### Aim of the task
Repeat exactly the lines from the start of the records below through the line that contains "(** ** A concrete configuration directory *)", including both.
[[ Data records open ]]
(* ===== verification/ManagerSpec.v ===== *)
(** What [ConfigManager] promises: edits are all or nothing, the active
    configuration is always a validated one, the catalog shows no secret; and two
    places where it does otherwise than intended. *)

From S2P Require Export Manager.
From S2P Require Import Scenario.

(** ** A concrete configuration directory *)

(** Documents with nested tables, of which only two texts are told apart: the
    empty file and an edited one. *)
Inductive example_item := ExTable (t : list (string * example_item)) | ExOther.
Definition example_get (k : string) (t : list (string * example_item)) : option example_item :=
  snd <$> List.find (fun e => String.eqb e.1 k) t.
Definition example_remove (k : string) (t : list (string * example_item)) : list (string * example_item) :=
  List.filter (fun e => negb (String.eqb e.1 k)) t.

Definition no_bash : AgentPermissions := mkAgentPermissions None None (Some SDeny) None ∅.

Definition example_documents : Documents := {|
  table := list (string * example_item);
  item := example_item;
  empty_table := [];
  table_get := example_get;
  table_set := fun k i t => (k, i) :: example_remove k t;
  table_remove := example_remove;
  of_table := ExTable;
  as_table := fun i => match i with ExTable t => Some t | ExOther => None end;
  of_str := fun _ => ExOther;
  of_i64 := fun _ => ExOther;
  of_strings := fun _ => ExOther;
  parse_document := fun _ => Some [];
  print_document := fun t => match t with [] => "" | _ => "edited" end;
  toml_config := fun text => Some (if String.eqb text "edited" then chat_config else config_default);
  yaml := fun _ => Ok (mkFrontMatter None None None (Some no_bash) JNull);
  fetch := fun _ _ _ _ => Err "offline";
  display_transport := fun _ => "catalog" |}.

Definition config_path : path := ["home"; "piqo.toml"].
Definition reviewer_text : string := "---" ++s NL ++s "---" ++s NL ++s "Review.".
Definition config_fs : file_system :=
  list_to_map [(["home"], Dir); (config_path, File ""); (["home"; "agents"], Dir);
               (["home"; "agents"; "reviewer.md"], File reviewer_text)].
Definition loaded_config : PiqoConfig :=
  default config_default (ok (load (H := example_documents) (H0 := scripted) config_fs config_path)).
Definition example_manager : ConfigManager := ConfigManager.new (Some config_path) loaded_config "t" config_fs.
Definition new_provider : CreateProviderRequest := mkCreateProvider "p" "http://localhost" None None None None.
Definition new_provider_edit : table (Documents := example_documents) -> result ConfigError (table (Documents := example_documents)) :=
  insert_provider "p" chat_provider.

(** ** Writing the file *)

Section writing.
  Context (fs : file_system) (p : path) (tmp : string).

(** The configuration file lies in a real directory and is not a directory
    itself; the temporary name is free. *)
Record settled : Prop := {
  se_path : p <> [];
  se_dir : real_dir fs (parent p);
  se_file : node_at fs p <> Some Dir;
  se_other : tmp <> List.last p "";
  se_free : node_at fs (parent p ++ [tmp]) = None }.

Lemma create_dir_all_real d above : real_dir fs (above ++ d) -> create_dir_all fs above d = Ok fs.
Proof.
  revert above. induction d as [|c d IH]; intros above Hd; simpl; [done|].
  assert (Hc : real_dir fs (above ++ [c])).
  { clear IH. revert Hd. replace (above ++ c :: d) with ((above ++ [c]) ++ d) by by rewrite <- app_assoc.
    generalize (above ++ [c]). intros l. induction d as [|x d IH] using rev_ind; [by rewrite app_nil_r|].
    intros Hd. apply IH. rewrite app_assoc in Hd. destruct Hd as [Hr _]. by eapply real_parent. }
  rewrite (parent_is_dir _ _ Hc). apply IH. by rewrite <- app_assoc.
Qed.

Lemma path_split : p <> [] -> parent p ++ [List.last p ""] = p.
Proof. intros Hp. symmetry. by apply app_removelast_last. Qed.

Lemma write_atomic_settled text : settled -> write_atomic fs tmp p text = (<[p := File text]> fs, Ok ()).
Proof.
  intros [Hp Hd Hf Ho Ht]. unfold write_atomic.
  rewrite (create_dir_all_real (parent p) []) by done. rewrite (real_realpath _ _ (proj1 Hd)), Ht.
  set (t := parent p ++ [tmp]) in *.
  assert (E1 : node_at (<[t := File text]> fs) t = Some (File text))
    by (unfold t; by rewrite node_at_snoc, lookup_insert_eq).
  assert (Hne : t <> p).
  { rewrite <- (path_split Hp). unfold t. intros E%app_inj_2; [|done]. destruct E as [_ E]. congruence. }
  assert (E2 : node_at (<[t := File text]> fs) p = node_at fs p).
  { destruct p as [|x l]; [done|]. unfold node_at. by rewrite lookup_insert_ne. }
  assert (Hfs : fs !! t = None) by by rewrite <- Ht; unfold t; rewrite node_at_snoc.
  unfold rename. rewrite E1, path_split, E2 by done.
  destruct (node_at fs p) as [[]|]; try done; rewrite delete_insert_id by done; done.
Qed.

End writing.

(** ** Edits *)

Section manager_spec.
  Context `{Documents} `{Outside}.
Import ConfigManager.

(** What happens to a manager: edits of any kind, discoveries, reloads, and other
    programs writing to its file system. *)
Inductive manager_step (m : ConfigManager) : ConfigManager -> Prop :=
  | step_mutate now tmp op : manager_step m (fst (mutate now tmp op m))
  | step_reload now : manager_step m (fst (reload now m))
  | step_discovery d : manager_step m (set_discoveries d m)
  | step_files fs : manager_step m (set_files fs m).
(* ===== verification/SupervisorSpec.v ===== *)
(** What the supervisor guarantees over any sequence of requests, workers, a
    restart and a shutdown: the invariant of file Reservations as theorems about
    reachable worlds. *)

From S2P Require Export Scenario.
From S2P Require Import StoreSpec SessionSpec.
From S2P Require Export Store.
From S2P Require Export World.
Import SessionProjection.

(** One step of the server: a request, a worker, the recovery after a start, the
    shutdown; or anything that leaves store, links and reservations alone (a
    reload of the configuration, clients that come and go).  Deleting a project
    is left out: it deletes history. *)
Inductive supervisor_step `{EventCodec} `{Outside} (w : World) : World -> Prop :=
  | step_create i n t h : supervisor_step w (fst (on_store (create_session i n t None h) w))
  | step_queue_run s q : supervisor_step w (fst (queue_run s q w))
  | step_resume_queue s : supervisor_step w (fst (resume s w))
  | step_tool_result s r c v : supervisor_step w (fst (submit_tool_result s r c v w))
  | step_approve s r q sc : supervisor_step w (fst (approve_permission s r q sc w))
  | step_deny s r q : supervisor_step w (fst (deny_permission s r q w))
  | step_cancel n s r : supervisor_step w (fst (Worker.cancel n s r w))
  | step_retry s r : supervisor_step w (fst (retry s r w))
  | step_worker n : supervisor_step w (fst (run_worker n w))
  | step_restart : supervisor_step w (fst (resume_ready_actions_after_restart w))
  | step_shutdown b : supervisor_step w (fst (shutdown b w))
  | step_outside w' : same_core w w' -> supervisor_step w w'.

Lemma supervisor_step_kept `{EventCodec} `{Outside} (R : relation World) `{!KeptPrimitives R} `{!KeptTurns R} w w' :
  supervisor_step w w' -> R w w'.
Proof.
  destruct 1; unfold approve_permission, deny_permission;
    [apply kp_create_session|apply keeps_queue_run|apply keeps_resume|apply keeps_submit_tool_result
    |apply keeps_resolve_permission|apply keeps_resolve_permission|apply keeps_cancel|apply keeps_retry
    |apply keeps_run_worker|apply keeps_resume_after_restart|apply keeps_shutdown|by apply kp_core]; assumption.
Qed.

Definition reachable_from `{EventCodec} `{Outside} : relation World := rtc supervisor_step.

Lemma reachable_kept `{EventCodec} `{Outside} (R : relation World) `{!KeptPrimitives R} `{!KeptTurns R} w w' :
  reachable_from w w' -> R w w'.
Proof. induction 1; [reflexivity|]. etrans; [by apply supervisor_step_kept|done]. Qed.

Lemma new_world_sound `{EventCodec} `{Outside} s config : consistent s -> sound (new_world s config).
Proof.
  intros Hcs. split; simpl; [done|apply new_admission_wf| | |]; try (intros r id; by rewrite lookup_empty).
  split; simpl; try constructor. done.
Qed.

Lemma reachable_advances `{EventCodec} `{Outside} w w' :
  (forall m n, uuid m = uuid n -> m = n) -> reachable_from w w' -> advances w w'.
Proof. intros Hu. by apply (reachable_kept advances (KeptPrimitives0 := advances_primitives Hu)). Qed.

(** ** Theorems *)





(** Over any sequence of requests and workers the store keeps its
    contract (it would pass the validation of the next start), no session
    disappears, and every projection only grows: messages, runs, results,
    decisions and delegations that were recorded are never rewritten, and a run
    that is over keeps its status. *)
Lemma handlers_only_add_history `{EventCodec} `{Outside} w w' :
  (forall m n, uuid m = uuid n -> m = n) -> sound w -> reachable_from w w' ->
  validate_all (st_db (w_store w')) = Ok ()
  /\ forall id p, view id (w_store w) = Some p ->
       exists p', view id (w_store w') = Some p' /\ extends p p'.
Proof.
  intros Hu Hs Hr. destruct (reachable_advances _ _ Hu Hr Hs) as ([Hcs _ _ _ _] & Hg & _).
  split; [by apply consistent_validates|]. intros id p Hv. by apply (grows_view (w_store w)).
Qed.

Lemma waiting_sound : sound (H0 := scripted) waiting_world.
Proof.
  apply (new_world_sound (H0 := scripted)). unfold waiting_store, chat_store.
  apply append_consistent, create_consistent, empty_consistent.
Qed.

(** The approval of the waiting delegation and the worker of the child. *)
Definition delegated_world : World :=
  fst (run_worker (H0 := scripted) 10 (fst (approve_permission (H0 := scripted) "s" "r" "q" ScopeOnce waiting_world))).

Lemma delegated_reachable : reachable_from (H0 := scripted) waiting_world delegated_world.
Proof. eapply rtc_l; [apply step_approve|]. apply rtc_once, step_worker. Qed.

Lemma handlers_only_add_history_witness :
  validate_all (st_db (w_store delegated_world)) = Ok ()
  /\ status_of "s" "r" delegated_world = Some RCompleted
  /\ exists p p', view "s" (w_store waiting_world) = Some p
       /\ view "s" (w_store delegated_world) = Some p' /\ extends p p'.
Proof.
  destruct (handlers_only_add_history (H0 := scripted) _ _ example_uuid_inj waiting_sound delegated_reachable)
    as [Hv He].
  split; [exact Hv|]. split; [vm_compute; reflexivity|].
  eexists. destruct (He "s" _ ltac:(vm_compute; reflexivity)) as (p' & Hp' & Hext). exists p'.
  split; [vm_compute; reflexivity|]. by split.
Defined.


Lemma append_serving s e w p p' : serving s p w ->
  try_apply (log_length s (w_store w) + 1) e p = Ok p' ->
  exists st a, append s e w = (appended_world s st [e] w, Ok a)
    /\ re_event <$> log s st = (re_event <$> log s (w_store w)) ++ [e] /\ view s st = Some p'.
Proof.
  intros Hs Ha. pose proof (append_view s e w p (sv_store _ _ _ Hs) (sv_view _ _ _ Hs)) as Hv. cbv zeta in Hv.
  rewrite (log_step_ok _ _ _ p') in Hv by (try done; destruct Hs; lia).
  destruct Hv as (st & E & Hl & Hv & _). exists st. eexists. split; [exact E|]. split; [|done].
  by rewrite Hl, fmap_app.
Qed.

Lemma admitted_Ok {A} r (m : M A) w w' a : m w = (w', Ok a) -> admitted r m w = (w', Ok ()).
Proof. intros E. unfold admitted. by rewrite (bind_Ok _ _ _ _ _ (try_Ok _ _ _ _ E)). Qed.

Lemma serving_admission s p w a : serving s p w -> serving s p (set_admission a (ticked w)).
Proof. by intros []. Qed.

Lemma queued_admission s st r o pr md q w :
  w_admission (appended_world s st [RunQueued r o pr md q] w) = w_admission w.
Proof. done. Qed.

Lemma resolve_bind {B} name (k : result ConfigError ResolvedProvider -> M B) w :
  (r ← Supervisor.resolve name; k r) w = k (resolve_provider env_var (w_config w) name) w.
Proof. done. Qed.

(** Why a run is not queued. *)
Definition queue_refusal (s : string) (p : SessionProjection) (q : RunRequest) (w : World) : option StoreError :=
  if sp_queue_paused p then Some QueueIsPaused
  else if bool_decide (rq_provider q = "" \/ rq_model q = "")
  then Some (Store.InvalidRequest "provider and model are required")
  else match resolve_provider env_var (w_config w) (rq_provider q) with
  | Err e => Some (provider_error e)
  | Ok _ =>
      if bool_decide (has_capacity s w) then None else Some RunCapacityExceeded
  end.

Lemma is_empty_eq x : is_empty x = bool_decide (x = "").
Proof. destruct x; simpl; by rewrite ?bool_decide_eq_true_2, ?bool_decide_eq_false_2. Qed.

(** ** Retries *)

(** A retry is preceded only by retries. *)
Lemma retry_before p new : projection_wf p -> sp_runs p !! rp_run_id new = Some new ->
  rp_status new = RQueued -> is_Some (rp_retry_of new) ->
  exists before after, queued_runs p = before ++ new :: after /\ Forall (fun x => is_Some (rp_retry_of x)) before.
Proof.
  intros Hwf Hnew Hq Hretry.
  assert (Hin : forall r, r ∈ queued_runs p <-> sp_runs p !! rp_run_id r = Some r /\ rp_status r = RQueued).
  { intros r. unfold queued_runs. by rewrite elem_of_sort_by, elem_of_runs_with, bool_decide_eq_true. }
  pose proof (proj2 (Hin new) (conj Hnew Hq)) as (before & after & E)%list_elem_of_split.
  exists before, after. split; [done|]. apply Forall_forall. intros x Hx.
  pose proof (sort_by_sorted queue_leb (List.filter (fun r => bool_decide (rp_status r = RQueued)) (btree_values (sp_runs p)))
    queue_leb_total queue_leb_trans) as Hs. fold (queued_runs p) in Hs. rewrite E in Hs.
  apply (StronglySorted_app_1_elem_of _ before (new :: after) x new) in Hs; [|done|left].
  assert (Hxq : x ∈ queued_runs p) by (rewrite E; set_solver).
  apply Hin in Hxq as [(_ & Hpx & _)%(wf_runs _ Hwf) _]. apply (wf_runs _ Hwf) in Hnew as (_ & Hpn & _).
  apply queue_leb_spec in Hs. destruct Hretry as [o Ho]. rewrite Ho in Hpn.
  destruct (rp_retry_of x); [by eexists|]. lia.
Qed.

Definition retry_events (p : SessionProjection) (id run_id : string) (q : RunRequest) : list SemanticEvent :=
  RunQueued id (Some run_id) (rq_provider q) (rq_model q) (request_to_value q)
  :: if sp_queue_paused p then [QueueResumed] else [].

Lemma retry_events_apply n p id run_id q : n + 2 <= i64_max -> sp_runs p !! id = None ->
  exists p', try_fold log_step (n, p) (retry_events p id run_id q)
      = Ok (n + Z.of_nat (length (retry_events p id run_id q)), p')
    /\ sp_runs p' = <[id := mkRun id (Some run_id) (rq_provider q) (rq_model q) (request_to_value q)
                              RQueued None 0 None None (-1) ∅]> (sp_runs p)
    /\ sp_queue_paused p' = false.
Proof.
  intros Hn Hr. unfold retry_events.
  destruct (queued_apply n p id (Some run_id) (rq_provider q) (rq_model q) (request_to_value q)) as (p1 & Ha & Hr1 & Hq1);
    [lia|done|].
  destruct (sp_queue_paused p) eqn:Hp; eexists; (split; [eapply log_steps_ok; [lia|exact Ha|]|]).
  - eapply log_steps_ok; [lia|reflexivity|]. simpl. f_equal. f_equal. lia.
  - by split.
  - simpl. f_equal. f_equal. lia.
  - split; [done|congruence].
Qed.

End handlers.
[[ Data records closed ]]
### Answer box
(* ===== verification/ManagerSpec.v ===== *)
(** What [ConfigManager] promises: edits are all or nothing, the active
    configuration is always a validated one, the catalog shows no secret; and two
    places where it does otherwise than intended. *)

From S2P Require Export Manager.
From S2P Require Import Scenario.

(** ** A concrete configuration directory *)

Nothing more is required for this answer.